- [EXERCISE INPUT]:
(** * OnSchedService: token lifecycle and paginated fetch

    A shallow embedding of [python/onsched_service.py].  The client is a
    Python class whose methods mutate the object ([self.session],
    [self.admin_session]) and talk to two outside parties: the OAuth2 token
    endpoint and the resource API.  Methods are embedded as computations in a
    state-and-exception monad over the object and a scripted outside world;
    Python values are embedded as a small dynamic value type. *)

From Stdlib Require Import ZArith List String Ascii Bool Lia DecimalString.
Import ListNotations.

Local Open Scope Z_scope.
Local Open Scope list_scope.
Set Warnings "-register-all".

(** ** Python values *)

(** [datetime.date]: the only non-JSON value the modelled methods inspect. *)
Record date := mkDate { year : Z; month : Z; day : Z }.

(** The values that flow through the client: what [json.loads] produces
    ([None], [bool], [int], [str], [list], [dict] with string keys) and the
    arguments callers pass.  A [dict] keeps insertion order, as in Python, so
    it is an association list; JSON numbers are integers here (floating
    point numbers are left out of the model). *)
Inductive pyval : Type :=
| PNone
| PBool (b : bool)
| PInt (n : Z)
| PStr (s : string)
| PList (l : list pyval)
| PDict (d : list (string * pyval))
| PDate (d : date).

Definition dict := list (string * pyval).

(** ** Exceptions and outcomes *)

Inductive exn : Type :=
| HTTPError (status : Z)          (* requests.HTTPError, from raise_for_status *)
| RequestException                (* no response at all: ConnectionError, Timeout, ... *)
| JSONDecodeError                 (* json.loads on a body that is not JSON *)
| KeyError (key : string)
| TypeError
| AttributeError (attr : string)
| OAuth2Error.                    (* the token request failed *)

(** What running a method can do: return, raise, or still be inside the
    [while] loop when the fuel of the model runs out. *)
Inductive outcome (A : Type) : Type :=
| Return (a : A)
| Raise (e : exn)
| OutOfFuel.
Arguments Return {A} a.
Arguments Raise {A} e.
Arguments OutOfFuel {A}.

Module Py.

(** [str(n)] for an [int]. *)
Definition str_int (n : Z) : string := NilZero.string_of_int (Z.to_int n).

(** ** Dictionaries *)

Fixpoint lookup (k : string) (d : dict) : option pyval :=
  match d with
  | [] => None
  | (k', v) :: d' => if String.eqb k k' then Some v else lookup k d'
  end.

Definition mem (k : string) (d : dict) : bool :=
  match lookup k d with Some _ => true | None => false end.

(** [d[k] = v]: an existing key keeps its place, a new key goes last. *)
Fixpoint set (k : string) (v : pyval) (d : dict) : dict :=
  match d with
  | [] => [(k, v)]
  | (k', v') :: d' =>
      if String.eqb k k' then (k, v) :: d' else (k', v') :: set k v d'
  end.

Definition keys (d : dict) : list string := map fst d.

(** ** Truth value testing ([if x:], [while x:], [x or y]) *)
Definition truthy (v : pyval) : bool :=
  match v with
  | PNone => false
  | PBool b => b
  | PInt n => negb (n =? 0)
  | PStr s => negb (String.eqb s "")
  | PList l => match l with [] => false | _ => true end
  | PDict d => match d with [] => false | _ => true end
  | PDate _ => true
  end.

Definition is_str (k : string) (v : pyval) : bool :=
  match v with PStr s => String.eqb s k | _ => false end.

(** [k in v] for a string [k]: key membership in a dict, element
    membership in a list, substring test in a string; the other types are
    not containers. *)
Definition contains (k : string) (v : pyval) : exn + bool :=
  match v with
  | PDict d => inr (mem k d)
  | PList l => inr (existsb (is_str k) l)
  | PStr s => inr (match String.index 0 k s with Some _ => true | None => false end)
  | PNone | PBool _ | PInt _ | PDate _ => inl TypeError
  end.

(** [v[k]] for a string [k]: only a dict can be subscripted by a string. *)
Definition getitem (v : pyval) (k : string) : exn + pyval :=
  match v with
  | PDict d => match lookup k d with Some x => inr x | None => inl (KeyError k) end
  | _ => inl TypeError
  end.

(** [v[k] = x] for a string [k]. *)
Definition setitem (v : pyval) (k : string) (x : pyval) : exn + pyval :=
  match v with
  | PDict d => inr (PDict (set k x d))
  | _ => inl TypeError
  end.

Definition chars (s : string) : list pyval :=
  map (fun c => PStr (String c EmptyString)) (list_ascii_of_string s).

Definition int_of (v : pyval) : option Z :=
  match v with
  | PInt n => Some n
  | PBool b => Some (if b then 1 else 0)
  | _ => None
  end.

(** [a += b].  A list is extended by any iterable (list, string, dict
    keys); strings concatenate; [int] and [bool] add; everything else is a
    [TypeError], in particular [None += ...]. *)
Definition iadd (a b : pyval) : exn + pyval :=
  match a with
  | PList l =>
      match b with
      | PList l' => inr (PList (l ++ l'))
      | PStr s => inr (PList (l ++ chars s))
      | PDict d => inr (PList (l ++ map PStr (keys d)))
      | _ => inl TypeError
      end
  | PStr s =>
      match b with
      | PStr s' => inr (PStr (s ++ s')%string)
      | _ => inl TypeError
      end
  | PInt _ | PBool _ =>
      match int_of a, int_of b with
      | Some x, Some y => inr (PInt (x + y))
      | _, _ => inl TypeError
      end
  | PNone | PDict _ | PDate _ => inl TypeError
  end.

(** [v == 'literal']: only a string equals a string. *)
Definition eq_str (v : pyval) (k : string) : bool := is_str k v.

(** [v == True]: [True] equals itself and the integer [1]. *)
Definition eq_true (v : pyval) : bool :=
  match int_of v with Some n => n =? 1 | None => false end.

End Py.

- [WHAT IS EXPECTED]: Your task is to repeat the entries exactly.

- [WRITTEN ANSWER]:
(** * OnSchedService: token lifecycle and paginated fetch

    A shallow embedding of [python/onsched_service.py].  The client is a
    Python class whose methods mutate the object ([self.session],
    [self.admin_session]) and talk to two outside parties: the OAuth2 token
    endpoint and the resource API.  Methods are embedded as computations in a
    state-and-exception monad over the object and a scripted outside world;
    Python values are embedded as a small dynamic value type. *)

From Stdlib Require Import ZArith List String Ascii Bool Lia DecimalString.
Import ListNotations.

Local Open Scope Z_scope.
Local Open Scope list_scope.
Set Warnings "-register-all".

(** ** Python values *)

(** [datetime.date]: the only non-JSON value the modelled methods inspect. *)
Record date := mkDate { year : Z; month : Z; day : Z }.

(** The values that flow through the client: what [json.loads] produces
    ([None], [bool], [int], [str], [list], [dict] with string keys) and the
    arguments callers pass.  A [dict] keeps insertion order, as in Python, so
    it is an association list; JSON numbers are integers here (floating
    point numbers are left out of the model). *)
Inductive pyval : Type :=
| PNone
| PBool (b : bool)
| PInt (n : Z)
| PStr (s : string)
| PList (l : list pyval)
| PDict (d : list (string * pyval))
| PDate (d : date).

Definition dict := list (string * pyval).

(** ** Exceptions and outcomes *)

Inductive exn : Type :=
| HTTPError (status : Z)          (* requests.HTTPError, from raise_for_status *)
| RequestException                (* no response at all: ConnectionError, Timeout, ... *)
| JSONDecodeError                 (* json.loads on a body that is not JSON *)
| KeyError (key : string)
| TypeError
| AttributeError (attr : string)
| OAuth2Error.                    (* the token request failed *)

(** What running a method can do: return, raise, or still be inside the
    [while] loop when the fuel of the model runs out. *)
Inductive outcome (A : Type) : Type :=
| Return (a : A)
| Raise (e : exn)
| OutOfFuel.
Arguments Return {A} a.
Arguments Raise {A} e.
Arguments OutOfFuel {A}.

Module Py.

(** [str(n)] for an [int]. *)
Definition str_int (n : Z) : string := NilZero.string_of_int (Z.to_int n).

(** ** Dictionaries *)

Fixpoint lookup (k : string) (d : dict) : option pyval :=
  match d with
  | [] => None
  | (k', v) :: d' => if String.eqb k k' then Some v else lookup k d'
  end.

Definition mem (k : string) (d : dict) : bool :=
  match lookup k d with Some _ => true | None => false end.

(** [d[k] = v]: an existing key keeps its place, a new key goes last. *)
Fixpoint set (k : string) (v : pyval) (d : dict) : dict :=
  match d with
  | [] => [(k, v)]
  | (k', v') :: d' =>
      if String.eqb k k' then (k, v) :: d' else (k', v') :: set k v d'
  end.

Definition keys (d : dict) : list string := map fst d.

(** ** Truth value testing ([if x:], [while x:], [x or y]) *)
Definition truthy (v : pyval) : bool :=
  match v with
  | PNone => false
  | PBool b => b
  | PInt n => negb (n =? 0)
  | PStr s => negb (String.eqb s "")
  | PList l => match l with [] => false | _ => true end
  | PDict d => match d with [] => false | _ => true end
  | PDate _ => true
  end.

Definition is_str (k : string) (v : pyval) : bool :=
  match v with PStr s => String.eqb s k | _ => false end.

(** [k in v] for a string [k]: key membership in a dict, element
    membership in a list, substring test in a string; the other types are
    not containers. *)
Definition contains (k : string) (v : pyval) : exn + bool :=
  match v with
  | PDict d => inr (mem k d)
  | PList l => inr (existsb (is_str k) l)
  | PStr s => inr (match String.index 0 k s with Some _ => true | None => false end)
  | PNone | PBool _ | PInt _ | PDate _ => inl TypeError
  end.

(** [v[k]] for a string [k]: only a dict can be subscripted by a string. *)
Definition getitem (v : pyval) (k : string) : exn + pyval :=
  match v with
  | PDict d => match lookup k d with Some x => inr x | None => inl (KeyError k) end
  | _ => inl TypeError
  end.

(** [v[k] = x] for a string [k]. *)
Definition setitem (v : pyval) (k : string) (x : pyval) : exn + pyval :=
  match v with
  | PDict d => inr (PDict (set k x d))
  | _ => inl TypeError
  end.

Definition chars (s : string) : list pyval :=
  map (fun c => PStr (String c EmptyString)) (list_ascii_of_string s).

Definition int_of (v : pyval) : option Z :=
  match v with
  | PInt n => Some n
  | PBool b => Some (if b then 1 else 0)
  | _ => None
  end.

(** [a += b].  A list is extended by any iterable (list, string, dict
    keys); strings concatenate; [int] and [bool] add; everything else is a
    [TypeError], in particular [None += ...]. *)
Definition iadd (a b : pyval) : exn + pyval :=
  match a with
  | PList l =>
      match b with
      | PList l' => inr (PList (l ++ l'))
      | PStr s => inr (PList (l ++ chars s))
      | PDict d => inr (PList (l ++ map PStr (keys d)))
      | _ => inl TypeError
      end
  | PStr s =>
      match b with
      | PStr s' => inr (PStr (s ++ s')%string)
      | _ => inl TypeError
      end
  | PInt _ | PBool _ =>
      match int_of a, int_of b with
      | Some x, Some y => inr (PInt (x + y))
      | _, _ => inl TypeError
      end
  | PNone | PDict _ | PDate _ => inl TypeError
  end.

(** [v == 'literal']: only a string equals a string. *)
Definition eq_str (v : pyval) (k : string) : bool := is_str k v.

(** [v == True]: [True] equals itself and the integer [1]. *)
Definition eq_true (v : pyval) : bool :=
  match int_of v with Some n => n =? 1 | None => false end.

End Py.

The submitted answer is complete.